I tifosi dell’Inghilterra sono riusciti a violare le norme anti Covid raggiungendo l’Olimpico per il match con l’Ucraina: come hanno fatto?

Tifosi inglesi
I tifosi dell’Inghilterra in fila all’Olimpico per il match con l’Ucraina (Youtube)

Controlli, divieti, il rischio di un intreccio fra sport e politica poco piacevole. Inghilterra Ucraina, giocata all’Olimpico, ha creato apprensione per la diffusione in Italia della variante Delta. Tanto da imporre l’annullamento dei biglietti ai residenti in Inghilterra per limitare i rischi. Sarebbe stato impossibile infatti rispettare i cinque giorni di quarantena per consentire al pubblico a Roma di vivere la partita in maniera serena e senza pericoli.

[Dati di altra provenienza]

(** [model_copy(update=...)]. *)
Definition ratify_version (workflow_ref lineage_ref : string) (now : Z)
    (v : ConstitutionVersionISR) : ConstitutionVersionISR := {|
  cv_version_id := cv_version_id v; cv_semver := cv_semver v; cv_status := V_RATIFIED;
  cv_policy_set_ref := cv_policy_set_ref v; cv_proposed_by := cv_proposed_by v;
  cv_proposed_at := cv_proposed_at v; cv_predecessor_ref := cv_predecessor_ref v;
  cv_ratification_workflow_ref := Some workflow_ref; cv_lineage_ref := Some lineage_ref;
  cv_effective_at := Some now |}.

Definition supersede_version (v : ConstitutionVersionISR) : ConstitutionVersionISR := {|
  cv_version_id := cv_version_id v; cv_semver := cv_semver v; cv_status := V_SUPERSEDED;
  cv_policy_set_ref := cv_policy_set_ref v; cv_proposed_by := cv_proposed_by v;
  cv_proposed_at := cv_proposed_at v; cv_predecessor_ref := cv_predecessor_ref v;
  cv_ratification_workflow_ref := cv_ratification_workflow_ref v;
  cv_lineage_ref := cv_lineage_ref v; cv_effective_at := cv_effective_at v |}.

Definition ratify (version_id : string) (outcome : VoteOutcome) (now : Z)
    : M (VersionManager R) ConstitutionVersionISR :=
  found ← in_repo (repo_get version_id);
  match found with
  | None => raise (VersioningError ("unknown_version_id:" +:+ version_id))
  | Some version =>
      if bool_decide (cv_status version <> V_PROPOSED) then
        raise (VersioningError ("only_proposed_versions_can_be_ratified:"
                                +:+ version_status_value (cv_status version)))
      else if negb (vo_approved outcome) then
        raise (VersioningError ("ratification_requires_approved_vote:" +:+ vo_reason outcome))
      else
        proposals ← gets vm_proposals;
        let '(change_kind, summary) := dget_or version_id proposals (AMENDMENT, EmptyString) in
        head ← current;
        lineage_id ← full_id "cl";
        let lineage := {| cl_lineage_id := lineage_id; cl_change_kind := change_kind;
          cl_parent_version_refs := match head with Some h => [cv_version_id h] | None => [] end;
          cl_authorizing_workflow_ref := vo_workflow_ref outcome;
          cl_summary := if truthy summary then summary else "ratify " +:+ cv_semver version;
          cl_created_at := now |} in
        _ ← modify (add_lineage lineage);
        let ratified := ratify_version (vo_workflow_ref outcome) lineage_id now version in
        _ ← in_repo (repo_replace ratified);
        _ ← match head with
            | Some h => in_repo (repo_replace (supersede_version h))
            | None => mret tt
            end;
        _ ← manager_record "version_ratified" ratified now
              [("workflow_ref", VStr (vo_workflow_ref outcome))];
        mret ratified
  end.

Definition semver_entry_leb (p q : semver * ConstitutionVersionISR) : bool := semver_leb p.1 q.1.

Definition history : M (VersionManager R) (list ConstitutionVersionISR) :=
  all ← in_repo repo_all;
  keyed ← lift_res (map_res (fun v => k ← parse_semver (cv_semver v); mret (k, v)) all);
  mret (map snd (sort_by semver_entry_leb keyed)).

Definition lineage : M (VersionManager R) (list ChangeLineageISR) := gets vm_lineages.

(** ** The calls of a client *)

Inductive call : Type :=
| C_propose (semver_text policy_set_ref proposed_by : string) (change_kind : ChangeKind)
    (summary : string) (now : Z)
| C_ratify (version_id : string) (outcome : VoteOutcome) (now : Z)
| C_current
| C_history
| C_lineage.

Inductive response : Type :=
| R_version (v : ConstitutionVersionISR)
| R_current (v : option ConstitutionVersionISR)
| R_history (vs : list ConstitutionVersionISR)
| R_lineage (ls : list ChangeLineageISR).

Definition exec (c : call) : M (VersionManager R) response :=
  match c with
  | C_propose t p b k s now => v ← propose t p b k s now; mret (R_version v)
  | C_ratify id o now => v ← ratify id o now; mret (R_version v)
  | C_current => v ← current; mret (R_current v)
  | C_history => vs ← history; mret (R_history vs)
  | C_lineage => ls ← lineage; mret (R_lineage ls)
  end.

(** A client's calls, one after the other, whatever each of them answers. *)
Fixpoint exec_all (cs : list call) m : list (res response) * VersionManager R :=
  match cs with
  | [] => ([], m)
  | c :: cs' => let (r, m1) := exec c m in
                let (rs, m2) := exec_all cs' m1 in
                (r :: rs, m2)
  end.
End Manager.

(** * Governance: what a version repository promises

    The laws of the repository interface of versioning.py, with respect to a
    map of versions, and the proofs that the dict in memory and the JSON document
    on disk (while it accepts writes) keep them. *)

(** ** What a version repository promises *)

Class RepositoryReads (R : Type) `{ConstitutionVersionRepository R}
    (view : R -> gmap string ConstitutionVersionISR -> Prop) : Prop := {
  law_view_fun r m1 m2 : view r m1 -> view r m2 -> m1 = m2;
  law_get r m id : view r m -> repo_get id r = (Ok (m !! id), r);
  law_all r m : view r m ->
    exists l, repo_all r = (Ok l, r) /\ l ≡ₚ (map_to_list m).*2;
}.

Class RepositoryLaws (R : Type) `{ConstitutionVersionRepository R}
    (view : R -> gmap string ConstitutionVersionISR -> Prop) : Prop := {
  laws_reads :: RepositoryReads R view;
  law_add_new r m v : view r m -> m !! cv_version_id v = None ->
    exists r', repo_add v r = (Ok tt, r') /\ view r' (<[cv_version_id v := v]> m);
  law_add_dup r m v : view r m -> is_Some (m !! cv_version_id v) ->
    repo_add v r = (Raise (VersioningError ("duplicate_version_id:" +:+ cv_version_id v)), r);
  law_replace r m v : view r m -> is_Some (m !! cv_version_id v) ->
    exists r', repo_replace v r = (Ok tt, r') /\ view r' (<[cv_version_id v := v]> m);
  law_replace_unknown r m v : view r m -> m !! cv_version_id v = None ->
    repo_replace v r = (Raise (VersioningError ("unknown_version_id:" +:+ cv_version_id v)), r);
}.

(** *** The dict in memory *)

Lemma dget_lookup {V} (d : list (string * V)) k :
  dget k d = (list_to_map d : gmap string V) !! k.
Proof.
  induction d as [|[k0 v0] d IH]; simpl; [done|].
  case_decide; subst; [by rewrite lookup_insert_eq|by rewrite lookup_insert_ne].
Qed.

Lemma dvalues_map_to_list {V} (d : list (string * V)) :
  dict_ok d -> dvalues d ≡ₚ (map_to_list (list_to_map d : gmap string V)).*2.
Proof. intros Hd. by rewrite map_to_list_to_map. Qed.

Definition mem_view (d : InMemory) (m : gmap string ConstitutionVersionISR) : Prop :=
  dict_ok d /\ m = list_to_map d.

Lemma list_to_map_dset {V} k (v : V) (d : list (string * V)) :
  (list_to_map (dset k v d) : gmap string V) = <[k := v]> (list_to_map d).
Proof.
  apply map_eq. intros k'. rewrite <- dget_lookup, dget_dset.
  case_decide; subst; [by rewrite lookup_insert_eq|by rewrite lookup_insert_ne, dget_lookup].
Qed.

Lemma dmem_lookup {V} k (d : list (string * V)) :
  dmem k d = bool_decide (is_Some ((list_to_map d : gmap string V) !! k)).
Proof.
  unfold dmem. rewrite dget_lookup. destruct (_ !! k); [done|].
  symmetry. apply bool_decide_eq_false. by intros [? ?].
Qed.

#[export] Instance mem_reads : RepositoryReads InMemory mem_view.
Proof.
  split.
  - intros r m1 m2 [_ ->] [_ ->]. done.
  - intros r m id [Hr ->]. simpl. unfold mem_get, gets. by rewrite dget_lookup.
  - intros r m [Hr ->]. eexists. split; [done|]. by apply dvalues_map_to_list.
Qed.

#[export] Instance mem_laws : RepositoryLaws InMemory mem_view.
Proof.
  split; [apply _|..].
  - intros r m v [Hr ->] Hn. eexists. simpl. unfold mem_add. unfold_monad.
    unfold id. rewrite dmem_lookup, Hn. simpl. split; [done|]. split; [by apply dset_ok|].
    by rewrite list_to_map_dset.
  - intros r m v [Hr ->] Hs. simpl. unfold mem_add. unfold_monad.
    unfold id. rewrite dmem_lookup, bool_decide_true by done. done.
  - intros r m v [Hr ->] Hs. eexists. simpl. unfold mem_replace. unfold_monad.
    unfold id. rewrite dmem_lookup, bool_decide_true by done. split; [done|]. split; [by apply dset_ok|].
    by rewrite list_to_map_dset.
  - intros r m v [Hr ->] Hn. simpl. unfold mem_replace. unfold_monad.
    unfold id. by rewrite dmem_lookup, Hn.
Qed.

Eppure 50 tifosi inglesi hanno provato a prendere parte al match, direttamente dalle gradinate dello stadio. Per farlo hanno utilizzato un espediente clamoroso. Un giro incredibile pur di tentare di eludere i controlli e seguire la nazionale, che ha poi surclassato la squadra di Shevchenko. Un vero e proprio piano, che è stato però scoperto proprio prima del fischio d’inizio. Ma come hanno fatto a violare un divieto imposto diversi giorni prima?

Leggi anche: Euro 2020, Uefa apre inchiesta | C’entrano i diritti Lgbtq+

Inghilterra Ucraina, il piano dei tifosi per eludere i controlli: c’è apprensione per la variante Delta

Tifosi inglesi a Roma
Tifosi inglesi a Roma (foto Youtube)

Quasi un’impresa da film. Il piano dei tifosi, che nonostante i divieti hanno provato a guardare dal vivo Inghilterra Ucraina, ha dell’incredibile. In 50 hanno raggiunto in aereo la città di Nizza, che non era a loro inibita nell’ambito dei divieti. Dalla cittadina francese hanno noleggiato delle auto con targa transalpina, entrando in Italia e raggiungendo immediatamente l’Olimpico.

Il Messaggero svela i dettagli di un’impresa fallita. I tifosi inglesi sono infatti stati rintracciati dall’imponente dispiegamento di Forze dell’Ordine impegnate nella capitale. A loro è stato invalidato il biglietto e nessuno è riuscito ad avvicinarsi ai tornelli. Tranne due sostenitori dei “Tre Leoni”, che hanno provato a fornire false generalità senza però riuscirci. Operazione fallita quindi, al contrario di chi ha effettuato i controlli, superando la prova più dura. La speranza però è che gli inglesi entrati in Italia non abbiano portato la temuta variante Delta, che ha fatto scattare controlli e quarantene tutte ben gestite, con tanto di denunce per aver violato i divieti.